Stored items:
_ _ _ _ _
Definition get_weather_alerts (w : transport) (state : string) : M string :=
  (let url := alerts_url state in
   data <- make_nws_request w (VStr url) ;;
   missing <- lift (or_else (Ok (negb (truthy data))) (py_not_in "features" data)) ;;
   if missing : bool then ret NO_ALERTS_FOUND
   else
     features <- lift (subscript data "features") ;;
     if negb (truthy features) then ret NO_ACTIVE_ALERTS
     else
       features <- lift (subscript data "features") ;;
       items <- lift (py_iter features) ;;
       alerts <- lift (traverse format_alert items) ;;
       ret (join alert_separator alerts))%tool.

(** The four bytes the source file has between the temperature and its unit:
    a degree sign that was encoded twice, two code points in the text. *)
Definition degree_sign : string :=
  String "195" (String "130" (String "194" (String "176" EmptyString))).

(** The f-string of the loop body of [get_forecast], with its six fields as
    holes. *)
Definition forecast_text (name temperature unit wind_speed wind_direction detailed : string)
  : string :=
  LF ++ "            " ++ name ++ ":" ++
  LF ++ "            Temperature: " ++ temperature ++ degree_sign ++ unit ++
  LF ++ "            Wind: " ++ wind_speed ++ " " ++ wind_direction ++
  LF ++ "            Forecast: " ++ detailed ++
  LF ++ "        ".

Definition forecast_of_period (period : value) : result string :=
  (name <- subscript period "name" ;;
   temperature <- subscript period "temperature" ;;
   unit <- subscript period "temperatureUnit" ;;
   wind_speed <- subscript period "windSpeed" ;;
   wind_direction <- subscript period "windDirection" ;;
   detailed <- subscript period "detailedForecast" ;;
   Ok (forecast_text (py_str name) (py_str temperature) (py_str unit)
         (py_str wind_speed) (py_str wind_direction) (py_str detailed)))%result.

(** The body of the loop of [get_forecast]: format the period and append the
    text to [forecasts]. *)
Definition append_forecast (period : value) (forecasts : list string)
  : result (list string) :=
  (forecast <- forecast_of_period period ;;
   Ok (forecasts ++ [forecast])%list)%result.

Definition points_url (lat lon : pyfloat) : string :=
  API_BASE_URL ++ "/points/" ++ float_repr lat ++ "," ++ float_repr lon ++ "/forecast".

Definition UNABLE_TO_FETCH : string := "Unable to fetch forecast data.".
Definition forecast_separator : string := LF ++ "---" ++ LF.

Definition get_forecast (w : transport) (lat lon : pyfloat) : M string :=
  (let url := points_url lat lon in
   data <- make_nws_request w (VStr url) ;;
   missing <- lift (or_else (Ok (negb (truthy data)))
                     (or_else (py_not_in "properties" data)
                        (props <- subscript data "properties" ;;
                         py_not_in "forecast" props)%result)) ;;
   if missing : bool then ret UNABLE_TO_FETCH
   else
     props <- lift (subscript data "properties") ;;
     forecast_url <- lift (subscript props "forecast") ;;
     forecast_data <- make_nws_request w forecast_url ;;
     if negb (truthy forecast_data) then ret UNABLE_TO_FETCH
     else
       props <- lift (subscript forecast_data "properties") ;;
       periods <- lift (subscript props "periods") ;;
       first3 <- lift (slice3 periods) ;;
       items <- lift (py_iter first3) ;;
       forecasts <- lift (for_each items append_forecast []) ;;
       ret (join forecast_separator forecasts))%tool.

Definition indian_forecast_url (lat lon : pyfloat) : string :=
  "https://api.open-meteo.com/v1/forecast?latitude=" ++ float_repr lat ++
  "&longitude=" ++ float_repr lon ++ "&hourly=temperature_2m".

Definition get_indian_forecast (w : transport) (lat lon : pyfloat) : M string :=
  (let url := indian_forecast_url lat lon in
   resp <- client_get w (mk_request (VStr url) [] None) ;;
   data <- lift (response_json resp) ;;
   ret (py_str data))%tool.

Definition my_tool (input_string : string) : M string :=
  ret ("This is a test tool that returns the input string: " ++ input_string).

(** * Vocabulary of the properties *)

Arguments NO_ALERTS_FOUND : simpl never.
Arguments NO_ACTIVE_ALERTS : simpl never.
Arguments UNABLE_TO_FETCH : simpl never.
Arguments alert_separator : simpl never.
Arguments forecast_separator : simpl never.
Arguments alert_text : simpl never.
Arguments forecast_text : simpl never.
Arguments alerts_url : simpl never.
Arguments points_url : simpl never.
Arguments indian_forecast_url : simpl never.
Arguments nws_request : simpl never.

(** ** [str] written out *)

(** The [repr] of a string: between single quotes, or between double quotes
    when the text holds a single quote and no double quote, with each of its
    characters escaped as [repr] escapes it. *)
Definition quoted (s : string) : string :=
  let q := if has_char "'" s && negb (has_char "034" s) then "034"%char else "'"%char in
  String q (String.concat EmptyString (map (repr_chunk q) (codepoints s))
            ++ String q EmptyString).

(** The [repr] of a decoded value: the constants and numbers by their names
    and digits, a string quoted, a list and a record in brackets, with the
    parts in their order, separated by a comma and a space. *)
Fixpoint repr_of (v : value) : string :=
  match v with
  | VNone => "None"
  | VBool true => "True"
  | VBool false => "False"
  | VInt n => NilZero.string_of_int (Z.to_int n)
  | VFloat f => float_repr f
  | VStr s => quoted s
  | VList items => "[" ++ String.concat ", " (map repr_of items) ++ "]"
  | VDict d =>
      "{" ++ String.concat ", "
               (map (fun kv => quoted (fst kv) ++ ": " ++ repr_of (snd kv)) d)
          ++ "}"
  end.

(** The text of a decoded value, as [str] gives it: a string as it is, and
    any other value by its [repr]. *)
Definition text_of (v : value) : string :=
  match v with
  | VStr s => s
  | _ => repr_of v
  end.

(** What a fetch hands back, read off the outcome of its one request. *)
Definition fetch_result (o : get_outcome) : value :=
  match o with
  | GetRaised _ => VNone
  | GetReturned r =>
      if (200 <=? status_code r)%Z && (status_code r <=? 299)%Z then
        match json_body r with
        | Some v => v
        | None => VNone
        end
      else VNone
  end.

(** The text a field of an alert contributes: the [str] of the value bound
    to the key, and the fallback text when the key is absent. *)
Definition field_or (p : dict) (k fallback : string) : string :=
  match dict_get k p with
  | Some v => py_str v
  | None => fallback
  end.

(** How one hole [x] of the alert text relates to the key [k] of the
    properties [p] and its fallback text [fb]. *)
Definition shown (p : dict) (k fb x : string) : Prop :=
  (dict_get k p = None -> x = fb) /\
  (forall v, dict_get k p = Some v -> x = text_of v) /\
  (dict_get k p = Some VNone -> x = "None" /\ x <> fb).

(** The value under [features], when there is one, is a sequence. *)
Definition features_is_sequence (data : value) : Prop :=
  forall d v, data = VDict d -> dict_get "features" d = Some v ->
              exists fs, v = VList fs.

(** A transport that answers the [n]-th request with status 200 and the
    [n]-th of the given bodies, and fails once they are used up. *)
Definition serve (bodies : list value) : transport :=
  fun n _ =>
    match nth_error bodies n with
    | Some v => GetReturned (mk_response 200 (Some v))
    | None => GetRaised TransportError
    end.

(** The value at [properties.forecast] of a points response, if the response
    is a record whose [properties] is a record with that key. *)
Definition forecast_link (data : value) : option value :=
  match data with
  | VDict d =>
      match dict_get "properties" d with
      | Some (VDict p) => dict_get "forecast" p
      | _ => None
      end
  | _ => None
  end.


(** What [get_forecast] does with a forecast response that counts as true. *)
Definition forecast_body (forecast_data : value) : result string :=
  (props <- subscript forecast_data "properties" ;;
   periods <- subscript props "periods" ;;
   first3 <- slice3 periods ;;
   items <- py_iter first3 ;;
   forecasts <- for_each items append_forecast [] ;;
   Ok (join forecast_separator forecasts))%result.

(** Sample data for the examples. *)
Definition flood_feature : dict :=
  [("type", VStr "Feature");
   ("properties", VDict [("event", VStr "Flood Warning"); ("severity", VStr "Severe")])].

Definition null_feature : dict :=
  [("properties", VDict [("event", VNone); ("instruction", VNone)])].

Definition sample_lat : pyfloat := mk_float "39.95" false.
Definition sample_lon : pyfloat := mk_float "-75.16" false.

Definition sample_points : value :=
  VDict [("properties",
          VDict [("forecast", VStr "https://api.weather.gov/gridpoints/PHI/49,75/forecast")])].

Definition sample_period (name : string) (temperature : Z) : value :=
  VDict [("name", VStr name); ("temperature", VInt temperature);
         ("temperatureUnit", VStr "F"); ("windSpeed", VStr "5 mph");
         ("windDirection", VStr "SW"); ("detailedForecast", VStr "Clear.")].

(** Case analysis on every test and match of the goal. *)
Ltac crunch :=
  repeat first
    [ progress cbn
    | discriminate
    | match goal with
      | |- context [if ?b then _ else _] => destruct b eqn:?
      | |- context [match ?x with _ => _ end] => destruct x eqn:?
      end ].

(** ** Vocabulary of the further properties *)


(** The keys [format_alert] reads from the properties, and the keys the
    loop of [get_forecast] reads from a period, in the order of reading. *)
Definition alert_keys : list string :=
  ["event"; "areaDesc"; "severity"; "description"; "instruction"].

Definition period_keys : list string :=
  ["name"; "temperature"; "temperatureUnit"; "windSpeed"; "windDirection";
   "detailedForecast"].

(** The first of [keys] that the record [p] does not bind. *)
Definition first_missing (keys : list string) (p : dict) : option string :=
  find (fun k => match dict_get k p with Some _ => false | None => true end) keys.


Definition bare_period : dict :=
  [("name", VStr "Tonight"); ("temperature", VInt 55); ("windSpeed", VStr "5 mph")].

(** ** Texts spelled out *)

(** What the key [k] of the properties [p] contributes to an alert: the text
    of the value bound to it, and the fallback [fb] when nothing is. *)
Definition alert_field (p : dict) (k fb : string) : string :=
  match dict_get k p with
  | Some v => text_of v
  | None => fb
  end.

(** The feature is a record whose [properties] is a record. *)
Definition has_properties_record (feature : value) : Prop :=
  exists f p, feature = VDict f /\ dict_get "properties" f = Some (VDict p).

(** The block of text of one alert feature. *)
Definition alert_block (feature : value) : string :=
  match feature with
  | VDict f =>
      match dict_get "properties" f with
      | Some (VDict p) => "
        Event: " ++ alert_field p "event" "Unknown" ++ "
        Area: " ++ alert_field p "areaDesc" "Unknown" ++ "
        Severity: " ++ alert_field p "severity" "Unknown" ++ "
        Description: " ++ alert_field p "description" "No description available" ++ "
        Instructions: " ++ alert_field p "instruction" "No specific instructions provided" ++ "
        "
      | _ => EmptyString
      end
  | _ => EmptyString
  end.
_ _ _ _ _
» ACTIVITY:
Copy out each line of the entries that holds "concat".

» YOUR RESPONSE:
  String q (String.concat EmptyString (map (repr_chunk q) (codepoints s))
  | VList items => "[" ++ String.concat ", " (map repr_of items) ++ "]"
      "{" ++ String.concat ", "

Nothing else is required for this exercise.